If you are serious about agile software development you should use continuous integration. Over there in the Java world are plenty of professional tools available to do this job. Here in the Ruby/Rails world we are suffering from a little shortcoming of those tools. Of course you can always use CruiseControl for doing the job, but some tool aware of the specific settings in a Ruby/Rails environment would be nice.
And guess what, somebody thought just the same and through such a tool right out there as an OpenSource tool: CruiseControl.rb. This great tool is maintained by the guys from ThoughtWorks Studios and provides a very simple approach to CI. It is implemented in Rails, comes with some nice plug-ins for build notification and has a convenient web-interface.
There is only one thing, I was struggling with quite a while: The tasks CruiseControl.rb runs to build your project. I know this sounds really simple and it surely is, but as I had some problems I want to share my experience. First of all CruiseControl.rb looks for a tasks named cruise in your projects Rakefile. If there is no such tasks it will look for the default task, which is in your everyday Rails project the test tasks. If you are not using vanilla testing alone but enhanced it by some test/spec testing you cannot solely use the default tasks, but you have to run an adapted test tasks.
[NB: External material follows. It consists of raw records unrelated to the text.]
(** A scheduled workflow whose owner's role does not suffice starts no run either, on
    any process, once no process holds a check the owner passed before. *)
Theorem a_departed_owner_is_not_scheduled cl cl' :
  Forall pod_harmless (pods cl) -> unmoved (db cl) -> rtc guarded_step cl cl' -> unmoved (db cl').
Proof.
  intros Hp Hs Hr. enough (Forall pod_harmless (pods cl') /\ unmoved (db cl')) as [_ H'] by exact H'.
  assert (Forall pod_harmless (pods cl) /\ unmoved (db cl)) as H0 by done. clear Hp Hs.
  induction Hr as [|a b d [Hab Hothers] _ IH]; [done|]. apply IH. clear IH. destruct H0 as [Hp Hs].
  assert (forall i p, pods a !! i = Some p -> pod_harmless p) as Hat.
  { intros i p Hi. rewrite Forall_elem in Hp. apply Hp. by eapply list_elem_of_lookup_2. }
  destruct Hab as [i p now l Hi Hsc Hl|i p row rest Hi Hph Htodo|i p fault now id p' s' out Hi Hph Hst|i p active Hi|i Hi|s' gone Hg];
    cbn [pods db] in *.
  - split; [|done]. apply list.Forall_insert; [done|]. split; [by apply (scan_departed _ (db a))|done].
  - split; [|done]. apply list.Forall_insert; [done|]. destruct (Hat i p Hi) as [Ht _]. rewrite Htodo in Ht.
    apply list.Forall_cons in Ht as [? ?]. by apply take_harmless.
  - destruct (statement_harmless _ _ _ _ _ _ _ _ (Hat i p Hi) Hs Hst). split; [by apply list.Forall_insert|done].
  - split; [|done]. apply list.Forall_insert; [done|]. split; constructor.
  - split; [|done]. apply list.Forall_insert; [done|]. split; constructor.
  - split; [done|]. by apply Hothers.
Qed.
End DepartedSchedule.

(** ** What is due is run *)

Section Liveness.
Context `{WorkflowLib}.

(** Four statements in a row that nothing disturbs. *)
Definition undisturbed_statements (db_now : Z) (id : string) (ps : Pod * Flows) : Pod * Flows :=
  Nat.iter 4 (fun ps => (pod_statement DbUp db_now id ps.1 ps.2).1) ps.
Lemma unsubscribe_removes_and_is_safe_twice_witness :
  let w1 := (handleUnsubscribe "/repo" (world subscribed)).2 in
  effects w1
  = effects (world subscribed)
    ++ [CallUnsubscribe (MkCapability "/repo" 0);
        ConsoleLog "[GitWatcher] Window 1 unsubscribed from: /repo"]
  ∧ JsMap.get "/repo" (activeSubscriptions w1) = None
  ∧ handleUnsubscribe "/repo" w1 = (Returned (), w1).
Proof.
  split; [reflexivity|].
  apply (unsubscribe_removes_and_is_safe_twice subscribed "/repo" reachable_subscribed).
Defined.

(** C7: when the sender's window cannot be resolved, or is destroyed, the
    subscribe handler returns with the world as it was: the registry's
    [subscribe] is not called and no Subscription is recorded. *)
Theorem subscribe_abandoned_without_window w sender worktreePath :
  match Electron.fromWebContents sender (electron w) with
  | None => True
  | Some subscribingWindow => BrowserWindow.isDestroyed subscribingWindow = true
  end →
  subscribe_request sender worktreePath w = (Returned None, w)
  ∧ handleSubscribe sender worktreePath w = (Returned (), w).
Proof.
  intros Hwin.
  assert (subscribe_request sender worktreePath w = (Returned None, w)) as Hreq.
  { destruct (Electron.fromWebContents sender (electron w)) as [win|] eqn:Hw.
    - by eapply subscribe_request_destroyed.
    - by apply subscribe_request_no_window. }
  split; [done|]. unfold handleSubscribe. run_M. by rewrite Hreq.
Qed.

(** No window has web contents 99; window 1 is destroyed. *)
Lemma subscribe_abandoned_without_window_witness :
  handleSubscribe 99 "/other" (world subscribed) = (Returned (), world subscribed)
  ∧ handleSubscribe 11 "/other" (world windowA_destroyed)
    = (Returned (), world windowA_destroyed).
Proof.
  split.
  - apply (subscribe_abandoned_without_window (world subscribed) 99 "/other"). exact I.
  - apply (subscribe_abandoned_without_window (world windowA_destroyed) 11 "/other").
    reflexivity.
Defined.

(** C9: a subscribe or unsubscribe request with a falsy worktree path (for a
    string: the empty one) returns at once, whatever the table, the registry
    and the windows are; the world, with its record of collaborator calls,
    is as before, and nothing is thrown. *)
Theorem falsy_path_is_rejected w sender worktreePath :
  truthy worktreePath = false →
  worktreePath = ""
  ∧ subscribe_request sender worktreePath w = (Returned None, w)
  ∧ handleSubscribe sender worktreePath w = (Returned (), w)
  ∧ handleUnsubscribe worktreePath w = (Returned (), w).
Proof.
  intros Hf. split; [by apply truthy_false|].
  pose proof (subscribe_request_falsy sender worktreePath w Hf) as Hreq.
  split; [done|]. split; [|by apply handleUnsubscribe_falsy].
  unfold handleSubscribe. run_M. by rewrite Hreq.
Qed.

Lemma falsy_path_is_rejected_witness :
  handleSubscribe 11 "" (world subscribed) = (Returned (), world subscribed)
  ∧ handleUnsubscribe "" (world subscribed) = (Returned (), world subscribed).
Proof.
  pose proof (falsy_path_is_rejected (world subscribed) 11 "" eq_refl) as H.
  split; apply H.
Defined.

(** ** The window manager *)

Lemma secondary_not_main k : secondary k ≠ "main".
Proof. unfold secondary. simpl. discriminate. Qed.

Lemma secondary_inj k1 k2 : secondary k1 = secondary k2 → k1 = k2.
Proof.
  unfold secondary. intros Heq. apply (inj pretty).
  by apply (inj (String.app "window-")) in Heq.
Qed.

Lemma jsmap_elem_keys {K V} (k : K) (v : V) (m : list (K * V)) : (k, v) ∈ m → k ∈ JsMap.keys m.
Proof. intros Hin. apply list_elem_of_fmap. by exists (k, v). Qed.


Lemma jsmap_elem_of_keys_set {K V} `{EqDecision K} (k k' : K) (v : V) (m : list (K * V)) :
  k' ∈ JsMap.keys (JsMap.set k v m) ↔ k' = k ∨ k' ∈ JsMap.keys m.
Proof.
  rewrite jsmap_keys_set. destruct (JsMap.has k m) eqn:Hhas.
  - split; [auto|]. intros [->|]; [|done].
    apply jsmap_has_get in Hhas. destruct (decide (k ∈ JsMap.keys m)) as [|Hn]; [done|].
    apply jsmap_get_None in Hn. rewrite Hn in Hhas. by destruct Hhas.
  - rewrite elem_of_app, list_elem_of_singleton. tauto.
Qed.


Lemma increment_exact n :
  WindowManager.exact (WindowManager.increment n) →
  WindowManager.exact n ∧ WindowManager.increment n = S n.
Proof.
  unfold WindowManager.increment. case_bool_decide as Hn; [done|]. intros Hex. by destruct Hn.
Qed.

Lemma increment_ge n : n ≤ WindowManager.increment n.
Proof. unfold WindowManager.increment. case_bool_decide; lia. Qed.

Lemma wm_inv_init : wm_inv WindowManager.init [].
Proof.
  split; cbn; try done; try apply NoDup_nil_2;
    try (intros; by apply NoDup_nil_2); try (by left); try (by apply Forall_nil).
  - intros e He. by apply elem_of_nil in He.
  - intros _ e sid He. by apply elem_of_nil in He.
Qed.
(** The body of [main]. *)
Definition main_body `{JsRuntime} (w : World) (rt : Runtime) : M unit :=
  let apiToken := CLOUDFLARE_API_TOKEN (env rt) in
  let accountId := CLOUDFLARE_ACCOUNT_ID (env rt) in
  let configPath := CONFIG_PATH (env rt) in
  let allowRecreateEnv := env_is (ALLOW_RECREATE (env rt)) "true" in
  let deployWorker := negb (env_is (DEPLOY_WORKER (env rt)) "false") in
  let branch := Js.or_string (BRANCH (env rt)) "main" in
  workerSecrets <-
    Eff.try_catch
      (of_result
         (JSON_parse_secrets rt (Js.or_string (WORKER_SECRETS (env rt)) "{}")))
      (fun _ =>
         Eff.console_error "Warning: Failed to parse WORKER_SECRETS as JSON" ;;
         Eff.ret (Some [])) ;;
  (if negb (Js.truthy_string apiToken) || negb (Js.truthy_string accountId) then
     Eff.console_error
       "Error: CLOUDFLARE_API_TOKEN and CLOUDFLARE_ACCOUNT_ID must be set" ;;
     Eff.process_exit 1
   else Eff.ret tt) ;;
  (if negb (Js.truthy_string configPath) then
     Eff.console_error "Error: CONFIG_PATH must be set" ;;
     Eff.process_exit 1
   else Eff.ret tt) ;;
  let accountId := Js.or_string accountId "" in
  let configPath := Js.or_string configPath "" in
  content <-
    Eff.call (ReadFileSync configPath) (fun h => readFileSync w h configPath) ;;
  file <- of_result (JSON_parse_config rt content) ;;
  let config := file_config file in
  let allowRecreate := allowRecreateEnv || is_true (file_allow_recreate file) in
  let workingDir := dirname configPath in
  Eff.console_log banner ;;
  Eff.console_log "Cloudflare Pages & Workers Sync" ;;
  Eff.console_log banner ;;
  Eff.console_log ("Branch: " ++ branch) ;;
  Eff.console_log ("Production branch: " ++ cfg_production_branch config) ;;
  pagesResult <- syncPages w accountId config allowRecreate ;;
  workerResult <-
    (if deployWorker
        && match cfg_worker config with Some _ => true | None => false end
     then syncWorker w accountId config branch workerSecrets workingDir
     else Eff.ret None) ;;
  Eff.console_log (Js.nl ++ banner) ;;
  Eff.console_log "Deployment Summary" ;;
  Eff.console_log banner ;;
  Eff.console_log ("Pages URL: " ++ pagesUrl pagesResult) ;;
  (match workerResult with
   | Some r =>
       Eff.console_log ("Worker URL: " ++ workerUrl r) ;;
       Eff.console_log ("Worker Name: " ++ workerName r)
   | None => Eff.ret tt
   end) ;;
  Eff.console_log banner.

(** [main().catch(...)]: whatever [main] throws is reported and turned
    into exit status 1. *)
Definition main `{JsRuntime} (w : World) (rt : Runtime) : M unit :=
  Eff.try_catch (main_body w rt)
    (fun err =>
       Eff.console_error ("Error: " ++ err_message err) ;;
       (match err_errors err with
        | Some details => Eff.console_error ("Details: " ++ details)
        | None => Eff.ret tt
        end) ;;
       Eff.process_exit 1).

(** ** lib/defaults.mjs: [getRepoInfoFromEnv] *)

(** [s.split('/')]: the segments between slashes, at least one. [seg] is
    the segment being read. *)
Fixpoint split_scan (s seg : string) : list string :=
  match s with
  | EmptyString => [seg]
  | String c r =>
      if Ascii.eqb c "/" then seg :: split_scan r ""
      else split_scan r (seg ++ String c "")
  end.

Definition split_slash (s : string) : list string := split_scan s "".

Record RepoInfo : Type := {
  repoOwner : option string;
  repoName : option string
}.

(** [getRepoInfoFromEnv], with the value of GITHUB_REPOSITORY as its
    argument; the destructuring takes the first two segments. *)
Definition getRepoInfoFromEnv (GITHUB_REPOSITORY : option string)
    : option RepoInfo :=
  if negb (Js.truthy_string GITHUB_REPOSITORY) then None
  else
    let parts := split_slash (Js.or_string GITHUB_REPOSITORY "") in
    Some {| repoOwner := nth_error parts 0; repoName := nth_error parts 1 |}.

(** ** Vocabulary of the statements *)

(** The source-integration kind tag of a remote record: [None] when the
    record has no source, or a source without a type. *)
Definition source_kind (p : Project) : option string :=
  opt_chain (project_source p) source_type.

(** The entries a binding source contributes; an absent source has none. *)
Definition entries_of (o : option JsObject) : list (string * JsValue) :=
  match o with
  | Some obj => JsObj.Object_entries obj
  | None => []
  end.

Definition items_of {A} (o : option (list A)) : list A :=
  match o with
  | Some l => l
  | None => []
  end.

(** The base name as the specification words it: the artifact's own name,
    the project display name only when none is declared. *)
Definition spec_base_name (config : Config) (workerConfig : WorkerConfig) : string :=
  match worker_name workerConfig with
  | Some n => n
  | None => cfg_name config
  end.

Definition spec_identity `{JsRuntime} (config : Config)
    (workerConfig : WorkerConfig) (branch : string) : string :=
  getWorkerName (spec_base_name config workerConfig) branch
    (cfg_production_branch config).

(** The calls [syncWorker] has made when it comes to read the entry
    point: the build command, when one is declared. *)
Definition build_calls (workerConfig : WorkerConfig) (workingDir : string)
    : list Event :=
  if Js.truthy_string (worker_build_command workerConfig) then
    [ExecSync (Js.or_string (worker_build_command workerConfig) "") workingDir]
  else [].

(** ** The worlds of the repository's tests *)

Module Mock.

(** A mocked [get]: the queued answers in order, then the default one. *)
Definition queued_get (queue : list (JsError + Project)) (default : JsError + Project)
    (h : list Event) : JsError + Project :=
  nth (List.length (filter is_get h)) queue default.

Definition not_found : JsError :=
  {| err_status := Some 404%Z; err_message := "Not Found"; err_errors := None |}.

Definition github_project (subdomain : option string) : Project :=
  {| project_name := "my-project";
     project_subdomain := subdomain;
     project_source := Some {| source_type := Some "github" |} |}.

Definition direct_upload_project : Project :=
  {| project_name := "my-project";
     project_subdomain := None;
     project_source := Some {| source_type := Some "direct_upload" |} |}.

Definition sourceless_project : Project :=
  {| project_name := "my-project";
     project_subdomain := None;
     project_source := None |}.

Definition script_text : string :=
  "export default { fetch() { return new Response(" ++ Js.dq ++ "Hello"
  ++ Js.dq ++ "); } }".

(** Every mutation and upload resolves; [get] follows the queue. *)
Definition world (queue : list (JsError + Project)) (default : JsError + Project)
    : World :=
  {| pages_projects_get := fun h _ _ => queued_get queue default h;
     pages_projects_create := fun _ _ => None;
     pages_projects_edit := fun _ _ _ => None;
     pages_projects_delete := fun _ _ _ => None;
     workers_scripts_update := fun _ _ _ => None;
     workers_subdomains_get := fun _ _ => inr "myaccount";
     execSync := fun _ _ _ => None;
     readFileSync := fun _ _ => inr script_text;
     appendFileSync := fun _ _ _ => None;
     env_GITHUB_OUTPUT := None |}.

Definition baseConfig : Config :=
  {| cfg_name := "my-project";
     cfg_repo := {| repo_owner := "myorg"; repo_name := "myrepo" |};
     cfg_production_branch := "main";
     cfg_preview :=
       Some {| preview_branches := Some ["*"]; preview_exclude := Some [] |};
     cfg_build :=
       Some {| build_command_decl := Some "npm run build";
               build_output := Some "dist";
               build_root := Some "" |};
     cfg_worker := None |}.
(** * CLiCK-tools: the packing-sheet generator of [src/App.js]

    A shallow embedding of the data-shaping functions of the React component
    [App] ([transposeData], [splitIntoColumnPairs], [createWordDocument]), of
    its three export handlers and of its upload handler, with the properties
    the specification states about them.

    Conventions of the embedding:
    - a JavaScript array is a [list]; reading an index that is out of range,
      or a hole of a sparse row, gives [Undefined];
    - the effects of a handler ([saveAs], [alert], [console.error], the
      [setTimeout] pause) are recorded, in order, in a trace of [event]s;
    - code that may throw lives in the error monad [exc]; [try_catch] is the
      [try { ... } catch (error) { ... }] statement;
    - the libraries docx and JSZip enter through the class [Libraries],
      which says when a call of theirs throws. *)

From Stdlib Require Import ZArith String Ascii List Lia DecimalString.
From stdpp Require Import base list strings gmap.

Local Open Scope string_scope.
Local Open Scope list_scope.
Local Open Scope nat_scope.

(** ** Cell values and JavaScript's coercions *)

(** A cell as [XLSX.utils.sheet_to_json(worksheet, { header: 1 })] yields it.
    [Num n] stands for a number that is a safe integer ([|n| < 2^53], where
    [String(n)] is the decimal numeral of [n]); numbers with a fraction and
    integers beyond that range have no counterpart here. A blank cell of the
    sheet is left out of its row: [Undefined] in a row stands for such a
    hole, which reads as [undefined] and which [map] does not visit. *)
Inductive cell : Type :=
  | Undefined
  | Null
  | Str (s : string)
  | Num (n : Z)
  | Bool (b : bool).

#[global] Instance cell_eq_dec : EqDecision cell.
Proof. solve_decision. Defined.

(** Reading past the end of an array gives [undefined]. *)
#[global] Instance cell_inhabited : Inhabited cell := populate Undefined.

(** A row of a sheet and a sheet: the arrays of arrays the handlers pass on. *)
Abbreviation Row := (list cell) (only parsing).
Abbreviation Grid := (list (list cell)) (only parsing).

(** [String(n)] for a natural number and for an integer. *)
Definition nat_to_String (n : nat) : string :=
  NilZero.string_of_uint (Nat.to_uint n).

Definition Z_to_String (n : Z) : string :=
  NilZero.string_of_int (Z.to_int n).

(** [String(v)], also the conversion of [`${v}`] and of [' ' + v]. *)
Definition to_String (v : cell) : string :=
  match v with
  | Undefined => "undefined"
  | Null => "null"
  | Str s => s
  | Num n => Z_to_String n
  | Bool true => "true"
  | Bool false => "false"
  end.

(** The truth value of [v] in a condition: [v ? a : b], [v || b]. *)
Definition truthy (v : cell) : bool :=
  match v with
  | Undefined | Null => false
  | Str s => negb (String.eqb s "")
  | Num n => negb (n =? 0)%Z
  | Bool b => b
  end.

(** A cell without content: the data model has strings, numbers and
    empty or absent cells. *)
Definition is_empty_cell (v : cell) : bool :=
  match v with
  | Undefined | Null => true
  | Str s => String.eqb s ""
  | _ => false
  end.

(** [a || b] *)
Definition js_or (a b : cell) : cell := if truthy a then a else b.

(** [v !== undefined ? v : ''] *)
Definition or_empty (v : cell) : cell :=
  match v with
  | Undefined => Str ""
  | _ => v
  end.

(** ** Loops *)

(** [for (let i = lo; i < hi; i++) s = body i s], started in state [s]. *)
Fixpoint for_from {St : Type} (fuel i : nat) (body : nat → St → St) (s : St) : St :=
  match fuel with
  | O => s
  | S fuel' => for_from fuel' (S i) body (body i s)
  end.

Definition for_loop {St : Type} (lo hi : nat) (body : nat → St → St) (s : St) : St :=
  for_from (hi - lo) lo body s.

(** [Math.max(...lengths)]. On no argument at all JavaScript answers
    [-Infinity]; both callers return before that when [data.length === 0],
    so the value on [[]] is never observed. *)
Definition Math_max (lengths : list nat) : nat := foldr Nat.max 0 lengths.

(** ** transposeData (App.js, lines 111-129) *)

Definition transposeData (data : Grid) : Grid :=
  if (length data =? 0)%nat then data
  else
    let maxCols := Math_max (length <$> data) in
    for_loop 0 maxCols (fun col transposed =>
      let newRow :=
        for_loop 0 (length data) (fun row newRow =>
          newRow ++ [or_empty ((data !!! row) !!! col)]) [] in
      transposed ++ [newRow]) [].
It seems kind of rational not to overwrite your test tasks, but to provide your own tasks for running the BDD test cases. And if this is not enough imagine your tests rely on a running memcached server (which some people say is a bad idea). Given all that we come to a point where leaving CruiseControl.rb guessing the right tasks to build our project isn’t a good idea anymore.
The result is the following (simple) custom tasks:
desc "Task to run all required tasks to perform continuos integration with CruiseControl.rb."
task :cruise => "db:migrate" do
Rake::Task["db:test:purge"].invoke
Rake::Task["db:test:prepare"].invoke
# Restarting the memcached server for the test
sh 'kill -9 `ps auxw | grep memcached | grep -v grep | ruby -a -e "puts gets.match(/^\\w+\\s+(\\d+)\\s+.+(memcached -d).*$/)[1]"`'
sleep(4)
sh 'memcached -d'
Rake::Task["spec"].invoke
end
This will run the migrate task on your development database before every build, setup a clean test database and find, kill and restart your memcached instance before it invokes our own spec tasks to run our BDD style testing.
Hope this will help some folks out there.
Dirk






Wouldn't it be enough to just flush memcache completely?